What this task involves:
From the entries, return every line where the string "embedding" shows up.

Record excerpts Block Start

(** * LuaDist Ansible modules: [library/luadist.py] and [library/luadist_wrapper.py]

    A shallow embedding of the two modules of the role, and the properties
    of the reconciliation procedure they implement.

    The modules are Python programs that run inside the Ansible module
    framework.  Their values are dynamically typed, their failures are
    raised exceptions or the framework's [exit_json] / [fail_json], and
    every effect goes through three host primitives: [os.path.exists],
    [os.chdir] and [module.run_command].  The embedding keeps all three
    aspects: a type of Python values, an outcome monad over an explicit
    state, and a type class for the host. *)

From Stdlib Require Import String Ascii List ZArith Bool Lia.
Import ListNotations.
Local Open Scope list_scope.
Local Open Scope string_scope.

(** ** Python values *)

#[local] Unset Elimination Schemes.
Inductive pyval : Type :=
| PyNone
| PyBool (b : bool)
| PyInt (z : Z)
| PyStr (s : string)
| PyList (l : list pyval)
| PyDict (d : list (string * pyval)).
#[local] Set Elimination Schemes.

(** Python dictionaries keep insertion order; keyword arguments of
    [exit_json] and [fail_json] are such dictionaries. *)
Definition kwargs := list (string * pyval).

Fixpoint dict_get (k : string) (d : kwargs) : option pyval :=
  match d with
  | [] => None
  | (k', v) :: d' => if String.eqb k k' then Some v else dict_get k d'
  end.

(** [d[k] = v]: replaces in place when the key exists, appends otherwise. *)
Fixpoint dict_set (k : string) (v : pyval) (d : kwargs) : kwargs :=
  match d with
  | [] => [(k, v)]
  | (k', v') :: d' =>
      if String.eqb k k' then (k', v) :: d' else (k', v') :: dict_set k v d'
  end.

Definition dict_keys (d : kwargs) : list string := map fst d.

(** [needle in hay] on two [str]: substring test. *)
Fixpoint str_contains (needle hay : string) : bool :=
  if String.prefix needle hay then true
  else match hay with
       | EmptyString => false
       | String _ hay' => str_contains needle hay'
       end.

Fixpoint str_chars (s : string) : list pyval :=
  match s with
  | EmptyString => []
  | String c s' => PyStr (String c EmptyString) :: str_chars s'
  end.

Fixpoint ends_with_slash (s : string) : bool :=
  match s with
  | EmptyString => false
  | String c EmptyString => Ascii.eqb c "/"
  | String _ s' => ends_with_slash s'
  end.

(** [posixpath.join(a, b)] for two components. *)
Definition os_path_join (a b : string) : string :=
  if String.prefix "/" b then b
  else if orb (String.eqb a "") (ends_with_slash a) then a ++ b
  else a ++ "/" ++ b.

(** ** The host

    What the operating system and the external tools answer.  The world
    [W] holds the file system, the working directory of the module
    process and whatever the spawned programs keep. *)

Class Host (W : Type) : Type := {
  (** [os.path.exists(p)] *)
  os_path_exists : W -> string -> bool;
  (** [os.chdir(p)]; [None] when the call raises [OSError] *)
  os_chdir : W -> string -> option W;
  (** the child process of [run_command(cmd, cwd=d, use_unsafe_shell=b)]:
      the world it leaves and its exit code, stdout and stderr *)
  spawn : W -> string -> bool -> option string -> W * (Z * string * string)
}.

(** One [run_command] call, as it was made and as it answered. *)
Record call : Type := Call {
  c_cmd : string;
  c_shell : bool;
  c_cwd : option string;
  c_rc : Z;
  c_out : string;
  c_err : string
}.

(** The state threaded through a module run: the world, and the
    subprocess calls made so far, most recent first. *)
Record state (W : Type) : Type := State {
  world : W;
  calls : list call
}.
Arguments State {W} _ _.
Arguments world {W} _.
Arguments calls {W} _.

Inductive exn : Type := TypeError | KeyError | OSError.

(** How a piece of module code ends: it returns, it leaves the process
    through [exit_json] or [fail_json], or it raises. *)
Inductive outcome (A : Type) : Type :=
| Ret (a : A)
| ExitJson (kw : kwargs)
| FailJson (kw : kwargs)
| Raise (e : exn).
Arguments Ret {A} _.
Arguments ExitJson {A} _.
Arguments FailJson {A} _.
Arguments Raise {A} _.

Definition M (W A : Type) : Type := state W -> outcome A * state W.

Definition ret {W A} (a : A) : M W A := fun st => (Ret a, st).

Definition bind {W A B} (m : M W A) (k : A -> M W B) : M W B :=
  fun st =>
    match m st with
    | (Ret a, st') => k a st'
    | (ExitJson kw, st') => (ExitJson kw, st')
    | (FailJson kw, st') => (FailJson kw, st')
    | (Raise e, st') => (Raise e, st')
    end.

Definition raise {W A} (e : exn) : M W A := fun st => (Raise e, st).
Definition exit_json {W A} (kw : kwargs) : M W A := fun st => (ExitJson kw, st).
Definition fail_json {W A} (kw : kwargs) : M W A := fun st => (FailJson kw, st).

Declare Scope py_scope.
Delimit Scope py_scope with py.
Notation "x <- c ;; k" := (bind c (fun x => k))
  (at level 61, c at next level, right associativity) : py_scope.
Notation "c ;;; k" := (bind c (fun _ => k))
  (at level 61, right associativity) : py_scope.
Local Open Scope py_scope.

(** ** Python operations the modules use *)

Section Operations.
Context {W : Type} {H : Host W}.

(** [s + v] with [s] a [str] *)
Definition str_add (s : string) (v : pyval) : M W string :=
  match v with
  | PyStr t => ret (s ++ t)
  | _ => raise TypeError
  end.

(** [v + s] with [s] a [str] *)
Definition add_str (v : pyval) (s : string) : M W string :=
  match v with
  | PyStr t => ret (t ++ s)
  | _ => raise TypeError
  end.

(** [v in out] with [out] a [str] *)
Definition py_in_str (v : pyval) (out : string) : M W bool :=
  match v with
  | PyStr t => ret (str_contains t out)
  | _ => raise TypeError
  end.

(** [v == s] with [s] a [str] *)
Definition py_eq_str (v : pyval) (s : string) : bool :=
  match v with
  | PyStr t => String.eqb t s
  | _ => false
  end.

(** the items a [for] loop over [v] visits *)
Definition py_iter (v : pyval) : M W (list pyval) :=
  match v with
  | PyList l => ret l
  | PyDict d => ret (map PyStr (dict_keys d))
  | PyStr s => ret (str_chars s)
  | PyNone | PyBool _ | PyInt _ => raise TypeError
  end.

(** [d[k]] on a dictionary *)
Definition py_getitem (d : kwargs) (k : string) : M W pyval :=
  match dict_get k d with
  | Some v => ret v
  | None => raise KeyError
  end.

(** [os.path.join(v, s)] *)
Definition py_path_join (v : pyval) (s : string) : M W string :=
  match v with
  | PyStr a => ret (os_path_join a s)
  | _ => raise TypeError
  end.

(** [os.path.exists(p)] *)
Definition py_path_exists (p : string) : M W bool :=
  fun st => (Ret (os_path_exists (world st) p), st).

(** [os.chdir(v)] *)
Definition py_chdir (v : pyval) : M W unit :=
  match v with
  | PyStr p =>
      fun st =>
        match os_chdir (world st) p with
        | Some w' => (Ret tt, State w' (calls st))
        | None => (Raise OSError, st)
        end
  | _ => raise TypeError
  end.

(** [module.run_command(cmd, cwd=v, use_unsafe_shell=shell)]: the child
    runs once, and the call is recorded.  The model covers the calls in
    which the child is started and ends, which give the exit code, stdout
    and stderr that the modules read.  The framework's own failure when
    the program cannot be started (it then leaves through [fail_json]
    with the error number and a message of its own) is not modelled, nor
    is its handling of a [cwd] that is no directory. *)
Definition run_command (cmd : string) (v : pyval) (shell : bool)
  : M W (Z * string * string) :=
  let go (d : option string) : M W (Z * string * string) :=
    fun st =>
      let '(w', (rc, out, err)) := spawn (world st) cmd shell d in
      (Ret (rc, out, err), State w' (Call cmd shell d rc out err :: calls st))
  in
  match v with
  | PyStr d => go (Some d)
  | PyNone => go None
  | _ => raise TypeError
  end.
End Operations.

(** ** The module framework

    [ansible.module_utils.basic.AnsibleModule] is not part of the role.
    Its constructor is modelled after its documented contract, in the
    order of Ansible 2.10 (the modules' [version_added]): parameters the
    argument spec does not know are refused, a check-mode run of a module
    that does not support check mode is skipped, defaults are filled in,
    required parameters, types and choices are checked.  Type coercions
    (a comma separated string for a list, a number for a string) are not
    modelled: a value of another type is refused. *)

Record invocation : Type := Invocation {
  task_args : kwargs;
  task_check_mode : bool
}.

Record AnsibleModule : Type := Module_ {
  params : kwargs;
  check_mode : bool
}.

Definition spec_field (entry : pyval) (k : string) : option pyval :=
  match entry with
  | PyDict d => dict_get k d
  | _ => None
  end.

Definition is_none (v : pyval) : bool :=
  match v with PyNone => true | _ => false end.

Definition is_str (v : pyval) : bool :=
  match v with PyStr _ => true | _ => false end.

Definition spec_default (entry : pyval) : pyval :=
  match spec_field entry "default" with
  | Some v => v
  | None => PyNone
  end.

Definition spec_required (entry : pyval) : bool :=
  match spec_field entry "required" with
  | Some (PyBool b) => b
  | _ => false
  end.

(** the value of parameter [k]: what the task supplied, else the default,
    else [None] *)
Definition param_value (args : kwargs) (k : string) (entry : pyval) : pyval :=
  match dict_get k args with
  | Some v => v
  | None => spec_default entry
  end.

Definition type_ok (entry v : pyval) : bool :=
  if is_none v then true
  else match spec_field entry "type" with
       | Some (PyStr "str") => is_str v
       | Some (PyStr "list") =>
           match v with
           | PyList l =>
               match spec_field entry "elements" with
               | Some (PyStr "str") => forallb is_str l
               | _ => true
               end
           | _ => false
           end
       | _ => true
       end.

Definition choice_ok (entry v : pyval) : bool :=
  if is_none v then true
  else match spec_field entry "choices", v with
       | Some (PyList cs), PyStr s => existsb (fun c => py_eq_str c s) cs
       | Some (PyList cs), _ => false
       | _, _ => true
       end.

Section Framework.
Context {W : Type} {H : Host W}.

Definition unsupported (argument_spec args : kwargs) : bool :=
  existsb (fun k => negb (existsb (String.eqb k) (dict_keys argument_spec)))
          (dict_keys args).

Definition missing_required (argument_spec args : kwargs) : bool :=
  existsb (fun '(k, entry) =>
             andb (spec_required entry)
                  (match dict_get k args with Some _ => false | None => true end))
          argument_spec.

Record excerpts Block End

Exercise result:
    A shallow embedding of the two modules of the role, and the properties
    [os.chdir] and [module.run_command].  The embedding keeps all three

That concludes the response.